Quantifying the welfare impact of air asphyxia in rainbow trout slaughter for policy and practice (2025)
Schuck-Paim, C., Alonso, W. J., Pereira, P. A. et al.
Abstract
The effective improvement of animal welfare requires quantitative methods to compare diverse impacts across practices and policies on a common, relatable scale. The Welfare Footprint Framework (WFF) fulfills this need by providing a standardized welfare impact measure: cumulative time in affective states of varying intensities. To this end, WFF estimates rely on documented syntheses of existing research, including behavioral, neurophysiological and pharmacological indicators. We apply this framework to quantify the welfare impact of air asphyxia during fish slaughter, using rainbow trout as a case study. Based on a review of research on stress responses during asphyxiation, we estimate 10 (1.9-21.7) min of moderate to intense pain per trout or 24 (3.5-74) min/kg. Cost-effectiveness modelling shows that electrical stunning could avert 60-1200 min of moderate to extreme pain per US dollar of capital expenditure, but commercial performance remains variable.
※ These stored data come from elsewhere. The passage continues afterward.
(** * search_web_py.py: the web search tool of the agent workflow

    The tool is a command-line entry point: it reads [sys.argv], decodes the
    first argument with [json.loads], reads its [query] field and prints either
    a placeholder result on standard output or a JSON error object on standard
    error.  This file embeds the program together with the part of the Python
    runtime it calls (str, int, float, list and dict values, truthiness,
    [json.loads], [json.dumps], [print], [sys.exit], exceptions) and proves the
    properties of its command-line interface.

    Conventions.  A Python [str] is a sequence of Unicode code points
    ([list N]).  What [json.dumps] produces with its default [ensure_ascii] is
    ASCII text, so the two output streams are Rocq strings.  A Python [float]
    is an IEEE 754 binary64 value ([spec_float], precision 53, [emax] 1024).
    [int] refuses a decimal literal of more than 4300 digits, the default of
    [sys.set_int_max_str_digits].  The decoder stops at the recursion limit
    of a default interpreter, 1000, as CPython 3.11 counts it when the
    script is run and [main] calls [json.loads]: 994 nested containers are
    read, the next one raises [RecursionError], and so do the calls that
    the scanner makes from inside the last containers.  The encoder has the
    same bound, which the result object cannot exceed: it nests no deeper
    than the decoded argument (see [DecoderFacts.loads_nesting]).  The
    memory of one interpreter run is not part of the model. *)

From Stdlib Require Import ZArith NArith List String Ascii Bool Lia.
From Stdlib Require Import DecimalString.
From Stdlib Require Import Floats.SpecFloat.
Import ListNotations.

Local Open Scope Z_scope.

(** ** Python strings *)

Definition pystr := list N.

(** The code point of an ASCII character, [ord] in Python. *)
Definition ord (c : ascii) : N := N_of_ascii c.

(** An ASCII literal of the source as a Python [str]. *)
Definition ustr (s : string) : pystr := map ord (list_ascii_of_string s).

Fixpoint str_eqb (a b : pystr) : bool :=
  match a, b with
  | [], [] => true
  | x :: a', y :: b' => N.eqb x y && str_eqb a' b'
  | _, _ => false
  end.

(** The double quote, which a Rocq string literal cannot hold undoubled. *)
Definition dquote : ascii := ascii_of_nat 34.

(** ** Python floats *)

Module Float.

Definition prec : Z := 53.
Definition emax : Z := 1024.

(** [float(s)] for a decimal literal [(-1)^neg * m * 10^e]: the binary64
    value nearest to the exact decimal, ties to even; overflow gives an
    infinity and underflow a signed zero. *)
Definition of_decimal (neg : bool) (m : N) (e : Z) : spec_float :=
  match m with
  | N0 => S754_zero neg
  | Npos p =>
      if 0 <=? e
      then binary_normalize prec emax (cond_Zopp neg (Zpos p * 10 ^ e)) 0 neg
      else SFdiv prec emax (S754_finite neg p 0)
                 (S754_finite false (Z.to_pos (10 ^ (- e))) 0)
  end.

Definition nan : spec_float := S754_nan.
Definition inf (neg : bool) : spec_float := S754_infinity neg.

(** [bool(x)] of a float: every value but the two zeros is true. *)
Definition truthy (x : spec_float) : bool :=
  match x with
  | S754_zero _ => false
  | _ => true
  end.

Definition eqb_repr (x y : spec_float) : bool :=
  match x, y with
  | S754_zero a, S754_zero b => Bool.eqb a b
  | S754_infinity a, S754_infinity b => Bool.eqb a b
  | S754_nan, S754_nan => true
  | S754_finite a m e, S754_finite b n f =>
      Bool.eqb a b && Pos.eqb m n && Z.eqb e f
  | _, _ => false
  end.

(** *** [float.__repr__]

    The shortest decimal string that reads back as the same float, the
    one nearest to the float among the shortest, laid out as CPython's
    format code ['r'] does. *)

(** The rational [num / den] times [10^k]. *)
Definition scale10 (k : Z) (q : Z * Z) : Z * Z :=
  let '(num, den) := q in
  if 0 <=? k then (num * 10 ^ k, den) else (num, den * 10 ^ (- k)).

(** The exact value [m * 2^e] as a fraction. *)
Definition exact (m : positive) (e : Z) : Z * Z :=
  if 0 <=? e then (Zpos m * 2 ^ e, 1) else (Zpos m, 2 ^ (- e)).

(** The least [k' >= k] with [v < 10^k'], looking at [fuel] candidates. *)
Fixpoint decpt_from (fuel : nat) (k : Z) (v : Z * Z) : Z :=
  match fuel with
  | O => k
  | S fuel' =>
      let '(num, den) := scale10 (- k) v in
      if num <? den then k else decpt_from fuel' (k + 1) v
  end.

(** Binary64 values lie between [10^-324] and [10^309]. *)
Definition decpt (v : Z * Z) : Z := decpt_from 640 (-324) v.

(** The integers next to [v * 10^(n-k)], the nearer one first (the even one
    on a tie). *)
Definition candidates (v : Z * Z) (k n : Z) : list Z :=
  let '(num, den) := scale10 (n - k) v in
  let q := num / den in
  let r := num mod den in
  if r =? 0 then [q]
  else match 2 * r ?= den with
       | Lt => [q; q + 1]
       | Gt => [q + 1; q]
       | Eq => if Z.even q then [q; q + 1] else [q + 1; q]
       end.

Definition reads_back (m : positive) (e : Z) (k n d : Z) : bool :=
  eqb_repr (of_decimal false (Z.to_N d) (k - n)) (S754_finite false m e).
Percussive stunning demonstrates reliable effectiveness, but still faces implementation challenges. These findings provide transparent, evidence-grounded and comparable metrics to guide cost-benefit decisions and inform slaughter regulations and practices in trout (and potentially other species). With over a trillion fish slaughtered annually, they also demonstrate the potential scale of welfare improvements achievable with effective stunning methods.
Published
2025
Citation
Schuck-Paim, C., Alonso, W. J., Pereira, P. A. et al. 2025. Quantifying the welfare impact of air asphyxia in rainbow trout slaughter for policy and practice. Scientific Reports 15(1), 19850.